* **WHAT IS EXPECTED**
What is needed is an exact copy of all the records, written out in full.

* **THE RECORDS**
(* ===== verification/Lease.v ===== *)
(** * Leasing

    Models [crates/steadq-core/src/queue/lease.rs]: the scan of the ready
    shards, the claim of a job with its ticket, the checks and the payload
    verification before delivery, the dead-lettering of exhausted jobs, the
    quarantine of corrupt ones, and the bounded wait around the scan.

    The scan reads directories until they end and the wait repeats the scan, so
    both take fuel; [None] means it ran out.  The loop bodies return [Ok] with
    the scan's state to continue and [Err] with an outcome to return. *)
From stdpp Require Import base numbers list option strings gmap.
From Stdlib Require Import Strings.Byte ZArith.
From S2P Require Import Prelude Math Names Format Cbor FsLinux FsRead FsDir StateMachine Ticket Layout Engine Logic Verified Queue Watermark Publish Resolve Consumer Quarantine.
Open Scope string_scope.
Open Scope list_scope.

(** [str::ends_with] *)
Definition ends_with (suffix name : bytes) : bool :=
  bool_decide (drop (length name - length suffix) name = suffix).

(** [S_IFMT] and [S_IFREG] *)
Definition corrupt_ready_reason (st : Stat) : QuarantineReason :=
  if negb (is_regular st) then QNonRegularFile
  else if negb (st_nlink st =? 1)%Z then QUnexpectedHardLink
  else QEnvelopeCorrupt.

Inductive DeadLetterFailure : Type :=
| DeadInvalid (e : Error)
| DeadMove (f : MoveFailure).

(** What a scan has observed: a failure that makes "empty" untrue, and the
    wall floor once it was read. *)
Record ScanState : Type := mkScanState { scan_had_error : bool; scan_floor : option WallFloor }.
Definition with_error (st : ScanState) : ScanState := mkScanState true (scan_floor st).
Definition with_floor (floor : WallFloor) (st : ScanState) : ScanState := mkScanState (scan_had_error st) (Some floor).

(** The outcome of a lease and, when it is [Leased], the payload reader. *)
Definition Claimed : Type := LeaseOutcome * option VerifiedPayloadReader.

Section Lease.
Context `{Sha256} {T : Texts}.

Definition refuse {A : Type} (e : Error) : result A Claimed := Err (LeaseNotCommitted e, None).
Definition refuse_io {A : Type} (e : IoError) : result A Claimed := refuse (Error_of_io e).
Definition indeterminate {A : Type} (ticket : TransitionTicket) (phase : TransitionPhase) : op (result A Claimed) :=
  let* _ := poison PostLinearizationStateUnknown in
  op_ret (Err (LeaseOutcomeUnknown (with_phase ticket phase), None)).
(** [continue], with or without noting an error. *)
Definition continue (st : ScanState) : op (result ScanState Claimed) := op_ret (Ok st).

(** ** Checks on the claimed object *)

(** [.ok()?]: an error of the call is [None]. *)
Definition or_none {A E : Type} (m : io (result A E)) : io (result A unit) := io_map_err (fun _ => tt) m.
Definition require (b : bool) : result unit unit := if b then Ok tt else Err tt.

(** [None] is [Err tt]. *)
Definition validate_claimed_object (q : Queue) (file size : Z) (common : CommonFields)
  : io (result (FixedHeader * bytes) unit) :=
  let!? header_buf := or_none (pread_exact file 128 0) in
  let!? header := or_none (lift (FixedHeader_decode header_buf)) in
  let!? _ := lift (require (bool_decide (fh_job_id header = cf_job_id common) &&
                            (fh_maximum_attempts header =? cf_maximum_attempts common)%Z)) in
  let ext_len := fh_extension_header_length header in
  let!? _ := lift (require (negb (is_extension_too_large ext_len))) in
  let!? ext_buf := or_none (pread_exact file (Z.to_nat ext_len) 128) in
  let!? _ := lift (require (verify_envelope_digest header ext_buf)) in
  let!? total := or_none (lift (checked_total_size ext_len (fh_payload_length header))) in
  let!? _ := lift (require (total =? size)%Z) in
  let!? _ := lift (require (payload_length_is_valid (fh_payload_length header)
                              (fr_max_payload_length (format (config q))))) in
  if is_extension_present ext_len then
    let!? ext := or_none (lift (ExtensionHeader_decode ext_buf)) in
    Ret (Ok (header, content_type ext))
  else Ret (Ok (header, [])).

Definition claim_transition_ticket (q : Queue) (source : CommonFields) (lease_token : bytes)
    (evidence : TicketEvidence) (boottime_deadline_ns wall_deadline_ns : Z) : result TransitionTicket Error :=
  TransitionTicket_new (queue_id q) TClaim Linearized
    (mkTicketIdentity (cf_job_id source) (cf_generation source) (cf_attempt source) (cf_maximum_attempts source)
       lease_token evidence)
    SrcReady (DstLeased (boot_id (config q)) boottime_deadline_ns wall_deadline_ns).

Definition read_claim_ticket_evidence (file_fd : Z) (expected_job_id : bytes) (expected_maximum_attempts : Z)
  : io (result TicketEvidence Error) :=
  let!? verified := io_map_err Error_from_verification (verify_envelope_on_fd file_fd) in
  let header := vj_header verified in
  if negb (bool_decide (fh_job_id header = expected_job_id)) then Ret (Err (QueueCorrupt "header job_id mismatch"))
  else if negb (fh_maximum_attempts header =? expected_maximum_attempts)%Z
  then Ret (Err (QueueCorrupt "header maximum_attempts mismatch"))
  else Ret (Ok (mkTicketEvidence (fh_envelope_digest header) (fh_payload_length header))).

Definition open_claim_source (directory_fd : Z) (name expected_job_id : bytes) (expected_maximum_attempts : Z)
  : io (result (option ClaimSourceWitness) Error) :=
  let! file := openat directory_fd name resolver_file_open_flags 0 in
  match file with
  | Err error => Ret (if os_error_in [ENOENT] error then Ok None else Err (Error_of_io error))
  | Ok file =>
      let!? stat := io_map_err Error_of_io (fstat file) in
      if negb (is_singly_linked_regular stat)
      then Ret (Err (QueueCorrupt "ready source is not a singly-linked regular file"))
      else
        let!? evidence := read_claim_ticket_evidence file expected_job_id expected_maximum_attempts in
        Ret (Ok (Some (mkClaimSourceWitness file (st_dev stat) (st_ino stat) evidence)))
  end.

(** ** Exhausted jobs *)

Definition dead_not_committed (phase : MovePhase) (source : IoError) : result unit DeadLetterFailure :=
  Err (DeadMove (MoveNotCommitted phase source)).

* **THE COMPLETED TASK**
(* ===== verification/Lease.v ===== *)
(** * Leasing

    Models [crates/steadq-core/src/queue/lease.rs]: the scan of the ready
    shards, the claim of a job with its ticket, the checks and the payload
    verification before delivery, the dead-lettering of exhausted jobs, the
    quarantine of corrupt ones, and the bounded wait around the scan.

    The scan reads directories until they end and the wait repeats the scan, so
    both take fuel; [None] means it ran out.  The loop bodies return [Ok] with
    the scan's state to continue and [Err] with an outcome to return. *)
From stdpp Require Import base numbers list option strings gmap.
From Stdlib Require Import Strings.Byte ZArith.
From S2P Require Import Prelude Math Names Format Cbor FsLinux FsRead FsDir StateMachine Ticket Layout Engine Logic Verified Queue Watermark Publish Resolve Consumer Quarantine.
Open Scope string_scope.
Open Scope list_scope.

(** [str::ends_with] *)
Definition ends_with (suffix name : bytes) : bool :=
  bool_decide (drop (length name - length suffix) name = suffix).

(** [S_IFMT] and [S_IFREG] *)
Definition corrupt_ready_reason (st : Stat) : QuarantineReason :=
  if negb (is_regular st) then QNonRegularFile
  else if negb (st_nlink st =? 1)%Z then QUnexpectedHardLink
  else QEnvelopeCorrupt.

Inductive DeadLetterFailure : Type :=
| DeadInvalid (e : Error)
| DeadMove (f : MoveFailure).

(** What a scan has observed: a failure that makes "empty" untrue, and the
    wall floor once it was read. *)
Record ScanState : Type := mkScanState { scan_had_error : bool; scan_floor : option WallFloor }.
Definition with_error (st : ScanState) : ScanState := mkScanState true (scan_floor st).
Definition with_floor (floor : WallFloor) (st : ScanState) : ScanState := mkScanState (scan_had_error st) (Some floor).

(** The outcome of a lease and, when it is [Leased], the payload reader. *)
Definition Claimed : Type := LeaseOutcome * option VerifiedPayloadReader.

Section Lease.
Context `{Sha256} {T : Texts}.

Definition refuse {A : Type} (e : Error) : result A Claimed := Err (LeaseNotCommitted e, None).
Definition refuse_io {A : Type} (e : IoError) : result A Claimed := refuse (Error_of_io e).
Definition indeterminate {A : Type} (ticket : TransitionTicket) (phase : TransitionPhase) : op (result A Claimed) :=
  let* _ := poison PostLinearizationStateUnknown in
  op_ret (Err (LeaseOutcomeUnknown (with_phase ticket phase), None)).
(** [continue], with or without noting an error. *)
Definition continue (st : ScanState) : op (result ScanState Claimed) := op_ret (Ok st).

(** ** Checks on the claimed object *)

(** [.ok()?]: an error of the call is [None]. *)
Definition or_none {A E : Type} (m : io (result A E)) : io (result A unit) := io_map_err (fun _ => tt) m.
Definition require (b : bool) : result unit unit := if b then Ok tt else Err tt.

(** [None] is [Err tt]. *)
Definition validate_claimed_object (q : Queue) (file size : Z) (common : CommonFields)
  : io (result (FixedHeader * bytes) unit) :=
  let!? header_buf := or_none (pread_exact file 128 0) in
  let!? header := or_none (lift (FixedHeader_decode header_buf)) in
  let!? _ := lift (require (bool_decide (fh_job_id header = cf_job_id common) &&
                            (fh_maximum_attempts header =? cf_maximum_attempts common)%Z)) in
  let ext_len := fh_extension_header_length header in
  let!? _ := lift (require (negb (is_extension_too_large ext_len))) in
  let!? ext_buf := or_none (pread_exact file (Z.to_nat ext_len) 128) in
  let!? _ := lift (require (verify_envelope_digest header ext_buf)) in
  let!? total := or_none (lift (checked_total_size ext_len (fh_payload_length header))) in
  let!? _ := lift (require (total =? size)%Z) in
  let!? _ := lift (require (payload_length_is_valid (fh_payload_length header)
                              (fr_max_payload_length (format (config q))))) in
  if is_extension_present ext_len then
    let!? ext := or_none (lift (ExtensionHeader_decode ext_buf)) in
    Ret (Ok (header, content_type ext))
  else Ret (Ok (header, [])).

Definition claim_transition_ticket (q : Queue) (source : CommonFields) (lease_token : bytes)
    (evidence : TicketEvidence) (boottime_deadline_ns wall_deadline_ns : Z) : result TransitionTicket Error :=
  TransitionTicket_new (queue_id q) TClaim Linearized
    (mkTicketIdentity (cf_job_id source) (cf_generation source) (cf_attempt source) (cf_maximum_attempts source)
       lease_token evidence)
    SrcReady (DstLeased (boot_id (config q)) boottime_deadline_ns wall_deadline_ns).

Definition read_claim_ticket_evidence (file_fd : Z) (expected_job_id : bytes) (expected_maximum_attempts : Z)
  : io (result TicketEvidence Error) :=
  let!? verified := io_map_err Error_from_verification (verify_envelope_on_fd file_fd) in
  let header := vj_header verified in
  if negb (bool_decide (fh_job_id header = expected_job_id)) then Ret (Err (QueueCorrupt "header job_id mismatch"))
  else if negb (fh_maximum_attempts header =? expected_maximum_attempts)%Z
  then Ret (Err (QueueCorrupt "header maximum_attempts mismatch"))
  else Ret (Ok (mkTicketEvidence (fh_envelope_digest header) (fh_payload_length header))).

Definition open_claim_source (directory_fd : Z) (name expected_job_id : bytes) (expected_maximum_attempts : Z)
  : io (result (option ClaimSourceWitness) Error) :=
  let! file := openat directory_fd name resolver_file_open_flags 0 in
  match file with
  | Err error => Ret (if os_error_in [ENOENT] error then Ok None else Err (Error_of_io error))
  | Ok file =>
      let!? stat := io_map_err Error_of_io (fstat file) in
      if negb (is_singly_linked_regular stat)
      then Ret (Err (QueueCorrupt "ready source is not a singly-linked regular file"))
      else
        let!? evidence := read_claim_ticket_evidence file expected_job_id expected_maximum_attempts in
        Ret (Ok (Some (mkClaimSourceWitness file (st_dev stat) (st_ino stat) evidence)))
  end.

(** ** Exhausted jobs *)

Definition dead_not_committed (phase : MovePhase) (source : IoError) : result unit DeadLetterFailure :=
  Err (DeadMove (MoveNotCommitted phase source)).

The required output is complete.